The Darkness That Comes Before is the first book in the Prince of Nothing series by R. Scott Bakker. It was published in 2004.

==Critical response==
"Canadian author Bakker's impressive, challenging debut, the first of a trilogy, should please those weary of formulaic epic fantasy. Bakker's utterly foreign world, Eärwa, is as complex as that of Tolkien, to whom he is, arguably, a worthier successor than such established names as David Eddings and Stephen Donaldson."

–Publishers Weekly (starred review)

"[R. Scott Bakker is a] class act like George R. R. Martin, or his fellow Canadians Steven Erikson and Guy Gavriel Kay. He gets right away from the 'downtrodden youth becoming king' aspect of epic fantasy in his very impressive first novel - The Darkness That Comes Before, which will be published in the UK in April 2004. But he also reminds us of the out-and-out strangeness that fantasy can engender, in a way no one has since Clark Ashton Smith. No clunky analogy of medieval Europe here. Odd, fascinating characters in a world full of trouble and sorcery."
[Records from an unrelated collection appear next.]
(** * S2Cell: the S2 cell identifier codec of Source/Core/S2Cell.js

    A shallow embedding of the identifier codec, the Hilbert lookup-table
    generator, the face/IJ decoder and the coordinate transforms up to
    [getS2Center], followed by the properties of the written
    specification that concern them and by further properties of the
    code.

    Conventions of the embedding:
    - a JavaScript [BigInt] is a [Z]; BigInt arithmetic is unbounded, so
      [~x + 1n] is [Z.lnot x + 1] with no wrap-around;
    - a JavaScript [Number] that holds an integer is a [Z]; the 32-bit
      operators [<<], [>>], [&], [|], [^] convert their operands with
      [ToInt32] first, which is written out in [Module JS];
    - an [Array] is a list with holes, [list (option Z)]; writing past the
      end extends it, reading a hole or past the end gives [undefined];
    - [throw] is the [Throw] outcome; loops and recursions whose
      termination is not structural take fuel and give [Timeout] when it
      runs out. *)

From Stdlib Require Import ZArith List String Ascii Bool Lia PrimFloat Uint63 HexString.
Import ListNotations.
Local Open Scope Z_scope.

(** ** Outcomes and the state/exception monad *)

Inductive exn : Type :=
| RuntimeError (message : string)
| DeveloperError (message : option string)
| TypeError
| RangeError
| SyntaxError.

Inductive outcome (A : Type) : Type :=
| Ok (a : A)
| Throw (e : exn)
| Timeout.
Arguments Ok {A} a.
Arguments Throw {A} e.
Arguments Timeout {A}.

Definition obind {A B : Type} (o : outcome A) (k : A -> outcome B) : outcome B :=
  match o with
  | Ok a => k a
  | Throw e => Throw e
  | Timeout => Timeout
  end.

(** [M S A]: a computation over a mutable store [S]; what was written
    before a [throw] stays written. *)
Definition M (S A : Type) : Type := S -> outcome A * S.

Definition ret {S A : Type} (a : A) : M S A := fun s => (Ok a, s).
Definition bind {S A B : Type} (c : M S A) (k : A -> M S B) : M S B :=
  fun s => match c s with
           | (Ok a, s') => k a s'
           | (Throw e, s') => (Throw e, s')
           | (Timeout, s') => (Timeout, s')
           end.
Definition throw {S A : Type} (e : exn) : M S A := fun s => (Throw e, s).
Definition timeout {S A : Type} : M S A := fun s => (Timeout, s).
Definition get {S : Type} : M S S := fun s => (Ok s, s).
Definition put {S : Type} (s : S) : M S unit := fun _ => (Ok tt, s).
Definition lift {S A : Type} (o : outcome A) : M S A := fun s => (o, s).

Declare Scope js_scope.
Delimit Scope js_scope with js.
Notation "x <- c ;; k" := (bind c (fun x => k))
  (at level 61, c at next level, right associativity) : js_scope.
Notation "c ;; k" := (bind c (fun _ => k))
  (at level 61, right associativity) : js_scope.
Notation "x <-! o ;; k" := (obind o (fun x => k))
  (at level 61, o at next level, right associativity) : js_scope.

(** ** The JavaScript operators the source uses *)

Module JS.

(** A Number as the decoder meets it: an integer, or [NaN] after an
    addition with [undefined]. *)
Inductive number : Type :=
| NaN
| Int (z : Z).

(** What an array read or a property read gives. *)
Inductive value : Type :=
| Undefined
| Num (n : Z).

Definition ToInt32 (z : Z) : Z := (z + 2 ^ 31) mod 2 ^ 32 - 2 ^ 31.

(** [a << b], [a >> b], [a & b], [a | b], [a ^ b] on Numbers. *)
Definition shl (a b : Z) : Z := ToInt32 (Z.shiftl (ToInt32 a) (b mod 32)).
Definition sar (a b : Z) : Z := Z.shiftr (ToInt32 a) (b mod 32).
Definition and (a b : Z) : Z := Z.land (ToInt32 a) (ToInt32 b).
Definition or (a b : Z) : Z := Z.lor (ToInt32 a) (ToInt32 b).
Definition xor (a b : Z) : Z := Z.lxor (ToInt32 a) (ToInt32 b).

(** ToNumber followed by ToInt32: [undefined] and [NaN] become 0. *)
Definition value_ToInt32 (v : value) : Z :=
  match v with
  | Undefined => 0
  | Num n => ToInt32 n
  end.
Definition number_ToInt32 (n : number) : Z :=
  match n with
  | NaN => 0
  | Int z => ToInt32 z
  end.

Definition ToNumber (v : value) : number :=
  match v with
  | Undefined => NaN
  | Num n => Int n
  end.

Definition add (a b : number) : number :=
  match a, b with
  | Int x, Int y => Int (x + y)
  | _, _ => NaN
  end.
Definition mul (a b : number) : number :=
  match a, b with
  | Int x, Int y => Int (x * y)
  | _, _ => NaN
  end.

(** [Number(b)] for a BigInt [b]: the nearest double, ties to even.  A
    double of magnitude 2^53 or more is an integer, so the result is a
    [Z] (magnitudes of 2^1024 and more, which give [Infinity], are far
    beyond any identifier and are not told apart here). *)
Definition Number_of_BigInt (b : Z) : Z :=
  let a := Z.abs b in
  let e := Z.log2 a in
  if e <? 53 then b
  else
    let sh := e - 52 in
    let q := Z.shiftr a sh in
    let r := Z.land a (Z.ones sh) in
    let half := 2 ^ (sh - 1) in
    let q' := if (half <? r) || ((r =? half) && Z.odd q) then q + 1 else q in
    Z.sgn b * Z.shiftl q' sh.

(** Arrays with holes. *)
Definition array : Type := list (option Z).

Definition array_length (a : array) : Z := Z.of_nat (List.length a).

Definition array_get (a : array) (idx : Z) : value :=
  if idx <? 0 then Undefined
  else match nth_error a (Z.to_nat idx) with
       | Some (Some v) => Num v
       | _ => Undefined
       end.

Fixpoint replace_nth (n : nat) (a : array) (v : Z) : array :=
  match a, n with
  | [], _ => []
  | _ :: tl, O => Some v :: tl
  | hd :: tl, S n' => hd :: replace_nth n' tl v
  end.

(** [a[idx] = v] for an index [idx >= 0]; a write past the end leaves
    holes between the old end and [idx].  (A negative key would name an
    ordinary property and leave the elements alone; the source never
    writes one.) *)
Definition array_set (a : array) (idx : Z) (v : Z) : array :=
  if idx <? 0 then a
  else
    let n := Z.to_nat idx in
    if (n <? List.length a)%nat then replace_nth n a v
    else a ++ repeat None (n - List.length a) ++ [Some v].

(** [v[k]]: reading a property of [undefined] throws; a Number has no
    indexed properties. *)
Definition member (v : value) (k : Z) : outcome value :=
  match v with
  | Undefined => Throw TypeError
  | Num _ => Ok Undefined
  end.

(** Truthiness of a Number and of a BigInt. *)
Definition truthy (z : Z) : bool := negb (z =? 0).

(** [b.toString(16)] for a BigInt: the digits of the magnitude in base
    16, most significant first, with no leading zero, after a "-" for a
    negative value.  [hex_digits] produces one digit per unit of fuel;
    [Z.log2 b + 1] units are more than the digits of [b]. *)
Definition hex_digit (d : Z) : ascii :=
  match d with
  | 0 => "0" | 1 => "1" | 2 => "2" | 3 => "3"
  | 4 => "4" | 5 => "5" | 6 => "6" | 7 => "7"
  | 8 => "8" | 9 => "9" | 10 => "a" | 11 => "b"
  | 12 => "c" | 13 => "d" | 14 => "e" | _ => "f"
  end%char.

Fixpoint hex_digits (fuel : nat) (n : Z) (acc : string) : string :=
  match fuel with
  | O => acc
  | S fuel' =>
      let acc' := String (hex_digit (n mod 16)) acc in
      if n / 16 =? 0 then acc' else hex_digits fuel' (n / 16) acc'
  end.

Definition BigInt_toString16 (b : Z) : string :=
  let digits := hex_digits (S (Z.to_nat (Z.log2 (Z.abs b)))) (Z.abs b) "" in
  if b <? 0 then String "-" digits else digits.

(** [s.replace(/0*$/, "")]: the trailing run of "0" is removed. *)
Fixpoint strip_trailing_zeros (s : string) : string :=
  match s with
  | EmptyString => EmptyString
  | String c s' =>
      match strip_trailing_zeros s' with
      | EmptyString => if Ascii.eqb c "0" then EmptyString else String c EmptyString
      | t => String c t
      end
  end.

(** ["0".repeat(n)] *)
Fixpoint zeros (n : nat) : string :=
  match n with
  | O => EmptyString
  | S n' => String "0" (zeros n')
  end.

Definition repeat0 (n : Z) : outcome string :=
  if n <? 0 then Throw RangeError else Ok (zeros (Z.to_nat n)).

Definition is_hex_digit (c : ascii) : bool :=
  match HexString.ascii_to_digit c with
  | Some _ => true
  | None => false
  end.

Fixpoint all_hex_digits (s : string) : bool :=
  match s with
  | EmptyString => true
  | String c s' => is_hex_digit c && all_hex_digits s'
  end.

Fixpoint parse_hex_digits (s : string) (acc : Z) : option Z :=
  match s with
  | EmptyString => Some acc
  | String c s' =>
      match HexString.ascii_to_digit c with
      | Some d => parse_hex_digits s' (16 * acc + Z.of_N d)
      | None => None
      end
  end.

Definition is_white_space (c : ascii) : bool :=
  let n := N_of_ascii c in
  ((9 <=? n) && (n <=? 13))%N || (n =? 32)%N.

Fixpoint trim_end (s : string) : string :=
  match s with
  | EmptyString => EmptyString
  | String c s' =>
      match trim_end s' with
      | EmptyString => if is_white_space c then EmptyString else String c EmptyString
      | t => String c t
      end
  end.

(** [BigInt("0x" + digits)] for an ASCII string [digits]: white space at
    the end is trimmed, then at least one hexadecimal digit and nothing
    else is accepted. *)
Definition BigInt_of_hex (digits : string) : outcome Z :=
  match trim_end digits with
  | EmptyString => Throw SyntaxError
  | t => match parse_hex_digits t 0 with
         | Some z => Ok z
         | None => Throw SyntaxError
         end
  end.

End JS.

(** ** Constants of the module *)

Definition S2MaxLevel : Z := 30.
Definition S2FaceBits : Z := 3.
Definition S2PositionBits : Z := 2 * S2MaxLevel + 1.
Definition S2LookupBits : Z := 4.

Definition S2PosToIJ : list (list Z) :=
  [ [0; 1; 3; 2];
    [0; 2; 3; 1];
    [3; 2; 0; 1];
    [3; 1; 0; 2] ].

Definition S2SwapMask : Z := 1.
Definition S2InvertMask : Z := 2.

Definition S2PosToOrientationMask : JS.array :=
  [Some S2SwapMask; Some 0; Some 0; Some (JS.or S2SwapMask S2InvertMask)].

(** ** Identifier codec *)

(** [lsb(cellId)], the helper at the end of the source. *)
Definition lsb (cellId : Z) : Z := Z.land cellId (Z.lnot cellId + 1).

Definition isValidId (cellId : Z) : bool :=
  if cellId <=? 0 then false
  else if Z.shiftr cellId S2PositionBits >? 5 then false
  else
    let lowestSetBit := Z.land cellId (Z.lnot cellId + 1) in
    if negb (JS.truthy (Z.land lowestSetBit 0x1555555555555555)) then false
    else true.
(** * mdjournal: the schedule / todo engine of the daily-report editor

  A shallow embedding of the two hooks that carry the logic of the editor:
  - [useTimelineDrag] (the time-drag engine: snapping, clamping, copy of a
    plan entry into the result list), and
  - [useReport] (the report aggregate: editing operations and the
    line-oriented markdown decoder [parseReportFromMarkdown]).

  JavaScript strings are sequences of UTF-16 code units and are modelled
  as [list N]; the regular expressions of the decoder are transcribed
  into a small backtracking matcher with the priorities of the
  JavaScript one (greedy and lazy stars, ordered alternation, numbered
  groups, leftmost search). *)

From Stdlib Require Import ZArith QArith Qround Lia.
From stdpp Require Import base list strings gmap pretty sorting.

Open Scope Z_scope.

(** ** JavaScript strings *)

Module JS.

(** A string is a list of UTF-16 code units. *)
Abbreviation jsstring := (list N).

(** An ASCII literal as a JavaScript string. *)
Definition js (s : string) : jsstring :=
  Ascii.N_of_ascii <$> String.list_ascii_of_string s.

(** WhiteSpace and LineTerminator code units: the class [\s] of regular
    expressions, and what [String.prototype.trim] strips. *)
Definition isWhiteSpace (c : N) : bool :=
  ((9 <=? c) && (c <=? 13) || (c =? 32) || (c =? 160) || (c =? 5760)
   || (8192 <=? c) && (c <=? 8202) || (c =? 8232) || (c =? 8233)
   || (c =? 8239) || (c =? 8287) || (c =? 12288) || (c =? 65279))%N.

(** LineTerminator code units: what [.] does not match. *)
Definition isLineTerminator (c : N) : bool :=
  ((c =? 10) || (c =? 13) || (c =? 8232) || (c =? 8233))%N.

Definition isDigit (c : N) : bool := ((48 <=? c) && (c <=? 57))%N.

Fixpoint dropWhile (p : N → bool) (s : jsstring) : jsstring :=
  match s with
  | [] => []
  | c :: s' => if p c then dropWhile p s' else s
  end.

Definition trimStart (s : jsstring) : jsstring := dropWhile isWhiteSpace s.
Definition trimEnd (s : jsstring) : jsstring :=
  reverse (dropWhile isWhiteSpace (reverse s)).
Definition trim (s : jsstring) : jsstring := trimEnd (trimStart s).

(** [s.split('\n')]: always at least one piece. *)
Fixpoint split_lines (s : jsstring) : list jsstring :=
  match s with
  | [] => [[]]
  | c :: s' =>
      if (c =? 10)%N then [] :: split_lines s'
      else match split_lines s' with
           | l :: ls => (c :: l) :: ls
           | [] => [[c]]
           end
  end.

(** [lines.join('\n')]. *)
Fixpoint join_lines (ls : list jsstring) : jsstring :=
  match ls with
  | [] => []
  | [l] => l
  | l :: ls' => l ++ 10%N :: join_lines ls'
  end.

(** [s.startsWith(p)]. *)
Fixpoint startsWith (p s : jsstring) : bool :=
  match p, s with
  | [], _ => true
  | _ :: _, [] => false
  | a :: p', b :: s' => (a =? b)%N && startsWith p' s'
  end.

(** [s.padStart(n, "0")]. *)
Definition padStart0 (n : nat) (s : jsstring) : jsstring :=
  replicate (n - length s) 48%N ++ s.
(** * sd-metadata: the metadata locator, the text parser and the presenter
      of [streamlit_app.py], embedded in Rocq.

    Python values are modelled as follows.
    - [str] is a list of Unicode code points ([N]); a literal is written
      [u "..."] and a line feed is [nl].
    - [bytes] is a list of [Byte.byte].
    - [dict] is an association list kept in insertion order with unique
      keys, updated the way Python updates a dict (an existing key keeps
      its position, a new key goes last).
    - an exception is a value [Raise msg] of the [result] type; [try] /
      [except] is a [match] on it.
    - the third-party calls ([Image.open], [piexif.load],
      [piexif.helper.UserComment.load]) are fields of a [Library] record. *)

From Stdlib Require Import String Ascii.
From Stdlib Require Import List NArith Bool Arith Lia Sorting.Sorted.
From Stdlib Require Import Init.Byte Strings.Byte.
Import ListNotations.

Set Implicit Arguments.

(* ------------------------------------------------------------------ *)
(** * Python built-ins used by the program *)

Module Py.

Definition char := N.
Definition str := list char.
Definition bytes := list byte.

(** String literals: the code points of an ASCII Rocq string. *)
Definition u (s : string) : str := map N_of_ascii (list_ascii_of_string s).

Definition nl : str := [10%N].

Definition str_eq_dec : forall a b : str, {a = b} + {a <> b} :=
  list_eq_dec N.eq_dec.

Definition str_eqb (a b : str) : bool :=
  if str_eq_dec a b then true else false.

Local Open Scope N_scope.

(** [str.isspace] for one code point; the regular expression class [\s]
    of a [str] pattern accepts the same code points. *)
Definition isspace (c : char) : bool :=
  ((9 <=? c) && (c <=? 13)) || ((28 <=? c) && (c <=? 32))
  || (c =? 133) || (c =? 160) || (c =? 5760)
  || ((8192 <=? c) && (c <=? 8202))
  || (c =? 8232) || (c =? 8233) || (c =? 8239) || (c =? 8287)
  || (c =? 12288).

Fixpoint lstrip (s : str) : str :=
  match s with
  | c :: s' => if isspace c then lstrip s' else s
  | [] => []
  end.

Fixpoint rstrip (s : str) : str :=
  match s with
  | [] => []
  | c :: s' =>
      match rstrip s' with
      | [] => if isspace c then [] else [c]
      | r => c :: r
      end
  end.

(** [str.strip()] *)
Definition strip (s : str) : str := rstrip (lstrip s).

Definition is_ascii_upper (c : char) : bool := (65 <=? c) && (c <=? 90).
Definition is_ascii_lower (c : char) : bool := (97 <=? c) && (c <=? 122).

(** Latin-1 capitals: U+00C0..U+00DE without the multiplication sign. *)
Definition is_latin1_upper (c : char) : bool :=
  (192 <=? c) && (c <=? 222) && negb (c =? 215).

(** Full lower-case mapping of one code point, as [str.lower] applies it.
    The table is exact for ASCII and Latin-1, for U+0130 (capital I with
    dot, which lowers to [i] followed by U+0307) and for U+212A (the
    Kelvin sign, the only code point above U+007F that lowers to ASCII
    text).  Other code points are left unchanged: none of them lowers to
    a string of ASCII characters, and the program only ever compares a
    lowered string with an ASCII one. *)
Definition lower_char (c : char) : str :=
  if is_ascii_upper c then [c + 32]
  else if is_latin1_upper c then [c + 32]
  else if c =? 304 then [105; 775]
  else if c =? 8490 then [107]
  else [c].

(** [str.lower()] *)
Definition lower (s : str) : str := flat_map lower_char s.

(** Title-case mapping of one code point, for the code points a matched
    label can contain (see [ci_char]): ASCII letters, U+0131 (dotless i,
    whose title case is [I]), U+017F (long s, whose title case is [S])
    and U+0130 (its own title case). *)
Definition title_char (c : char) : str :=
  if is_ascii_lower c then [c - 32]
  else if c =? 305 then [73]
  else if c =? 383 then [83]
  else [c].

(** Cased code points, over the same range. *)
Definition iscased (c : char) : bool :=
  is_ascii_upper c || is_ascii_lower c
  || (c =? 304) || (c =? 305) || (c =? 383).

(** [str.title()]: a cased character that follows an uncased one (or
    starts the string) is title-cased, every other one is lowered. *)
Fixpoint title_from (previous_is_cased : bool) (s : str) : str :=
  match s with
  | [] => []
  | c :: s' =>
      (if previous_is_cased then lower_char c else title_char c)
        ++ title_from (iscased c) s'
  end.

Definition title (s : str) : str := title_from false s.

(* ---- dict ---- *)

Definition dict (V : Type) := list (str * V).

Section Dict.
Variable V : Type.

Definition dict_keys (d : dict V) : list str := map fst d.

Fixpoint dict_get (d : dict V) (k : str) : option V :=
  match d with
  | [] => None
  | (k', v) :: d' => if str_eq_dec k' k then Some v else dict_get d' k
  end.

Definition dict_mem (k : str) (d : dict V) : bool :=
  match dict_get d k with Some _ => true | None => false end.

(** [d[k] = v] *)
Fixpoint dict_set (d : dict V) (k : str) (v : V) : dict V :=
  match d with
  | [] => [(k, v)]
  | (k', v') :: d' =>
      if str_eq_dec k' k then (k', v) :: d' else (k', v') :: dict_set d' k v
  end.

(** [d.update(e)] *)
Definition dict_update (d e : dict V) : dict V :=
  fold_left (fun acc kv => dict_set acc (fst kv) (snd kv)) e d.

(** what is left of [d] after [d.pop(k)] *)
Fixpoint dict_remove (d : dict V) (k : str) : dict V :=
  match d with
  | [] => []
  | (k', v) :: d' =>
      if str_eq_dec k' k then d' else (k', v) :: dict_remove d' k
  end.
End Dict.

(* ---- exceptions ---- *)

Inductive result (A : Type) : Type :=
| Ok (a : A)
| Raise (message : str).
Arguments Ok {A} a.
Arguments Raise {A} message.

(* ---- bytes.decode("utf-8", errors=...) ---- *)

Inductive utf8_item : Type :=
| Decoded (c : char)
| Undecodable (width : nat).

Definition is_cont (b : byte) : bool :=
  let n := Byte.to_N b in (128 <=? n) && (n <=? 191).

(** The second byte of a three-byte sequence: E0 needs A0..BF (no
    overlong form), ED needs 80..9F (no surrogate). *)
Definition second_of_3 (b0 b1 : byte) : bool :=
  let n0 := Byte.to_N b0 in
  let n1 := Byte.to_N b1 in
  is_cont b1
  && negb ((n0 =? 224) && (n1 <? 160))
  && negb ((n0 =? 237) && (160 <=? n1)).

(** The second byte of a four-byte sequence: F0 needs 90..BF, F4 needs
    80..8F (nothing above U+10FFFF). *)
Definition second_of_4 (b0 b1 : byte) : bool :=
  let n0 := Byte.to_N b0 in
  let n1 := Byte.to_N b1 in
  is_cont b1
  && negb ((n0 =? 240) && (n1 <? 144))
  && negb ((n0 =? 244) && (144 <=? n1)).

Definition low6 (b : byte) : N := Byte.to_N b - 128.

(** The decoder cuts its input into decoded code points and undecodable
    ranges; an undecodable range is the longest prefix of a sequence that
    is still well formed (one byte for a bad start byte). *)
Fixpoint utf8_items (bs : bytes) : list utf8_item :=
  match bs with
  | [] => []
  | b0 :: r0 =>
      let n0 := Byte.to_N b0 in
      if n0 <? 128 then Decoded n0 :: utf8_items r0
      else if n0 <? 194 then Undecodable 1 :: utf8_items r0
      else if n0 <? 224 then
        match r0 with
        | [] => [Undecodable 1]
        | b1 :: r1 =>
            if is_cont b1
            then Decoded ((n0 - 192) * 64 + low6 b1) :: utf8_items r1
            else Undecodable 1 :: utf8_items r0
        end
      else if n0 <? 240 then
        match r0 with
        | [] => [Undecodable 1]
        | b1 :: r1 =>
            if second_of_3 b0 b1 then
              match r1 with
              | [] => [Undecodable 2]
              | b2 :: r2 =>
                  if is_cont b2
                  then Decoded ((n0 - 224) * 4096 + low6 b1 * 64 + low6 b2)
                         :: utf8_items r2
                  else Undecodable 2 :: utf8_items r1
              end
            else Undecodable 1 :: utf8_items r0
        end
      else if n0 <? 245 then
        match r0 with
        | [] => [Undecodable 1]
        | b1 :: r1 =>
            if second_of_4 b0 b1 then
              match r1 with
              | [] => [Undecodable 2]
              | b2 :: r2 =>
                  if is_cont b2 then
                    match r2 with
                    | [] => [Undecodable 3]
                    | b3 :: r3 =>
                        if is_cont b3
                        then Decoded ((n0 - 240) * 262144 + low6 b1 * 4096
                                      + low6 b2 * 64 + low6 b3)
                               :: utf8_items r3
                        else Undecodable 3 :: utf8_items r2
                    end
                  else Undecodable 2 :: utf8_items r1
              end
            else Undecodable 1 :: utf8_items r0
        end
      else Undecodable 1 :: utf8_items r0
  end.

(** The [errors] argument of [bytes.decode]. *)
Inductive error_handler : Type := Strict | Ignore | Replace.

(** U+FFFD, the replacement character. *)
Definition REPLACEMENT : char := 65533.

Fixpoint handle_items (h : error_handler) (items : list utf8_item)
  : result str :=
  match items with
  | [] => Ok []
  | Decoded c :: rest =>
      match handle_items h rest with
      | Ok s => Ok (c :: s)
      | Raise e => Raise e
      end
  | Undecodable _ :: rest =>
      match h with
      | Strict => Raise (u "UnicodeDecodeError")
      | Ignore => handle_items h rest
      | Replace =>
          match handle_items h rest with
          | Ok s => Ok (REPLACEMENT :: s)
          | Raise e => Raise e
          end
      end
  end.

(** [bs.decode("utf-8", errors=h)] *)
Definition decode_utf8 (h : error_handler) (bs : bytes) : result str :=
  handle_items h (utf8_items bs).

End Py.

Import Py.

(* ------------------------------------------------------------------ *)
(** * The regular expressions of the program

    A pattern is run the way Python's backtracking matcher runs it: each
    construct takes the text that is left and a continuation for the rest
    of the pattern, and a construct with a choice tries its options in
    the matcher's order until the continuation succeeds. *)

Module Re.

Local Open Scope N_scope.

(** Simple lower-case mapping, as the matcher applies it to a character
    under [re.IGNORECASE]; exact for ASCII, Latin-1, U+0130 and U+212A,
    the only code points above U+007F that it sends to ASCII letters. *)
Definition sre_lower (c : char) : char :=
  if is_ascii_upper c then c + 32
  else if is_latin1_upper c then c + 32
  else if c =? 304 then 105
  else if c =? 8490 then 107
  else c.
–"10 Authors to Watch," SFX Magazine

"The Darkness That Comes Before is something special... A stunning first book, brilliant setting and characterisation, and if this was just a warm-up then the entire series is going to set a new standard for fantasy writers everywhere. Go read it now, as the publisher's blurb proclaims - 'Something remarkable has begun..."

–The Alien Online

Jacek Dukaj reviewed it for Polish magazine Nowa Fantastyka.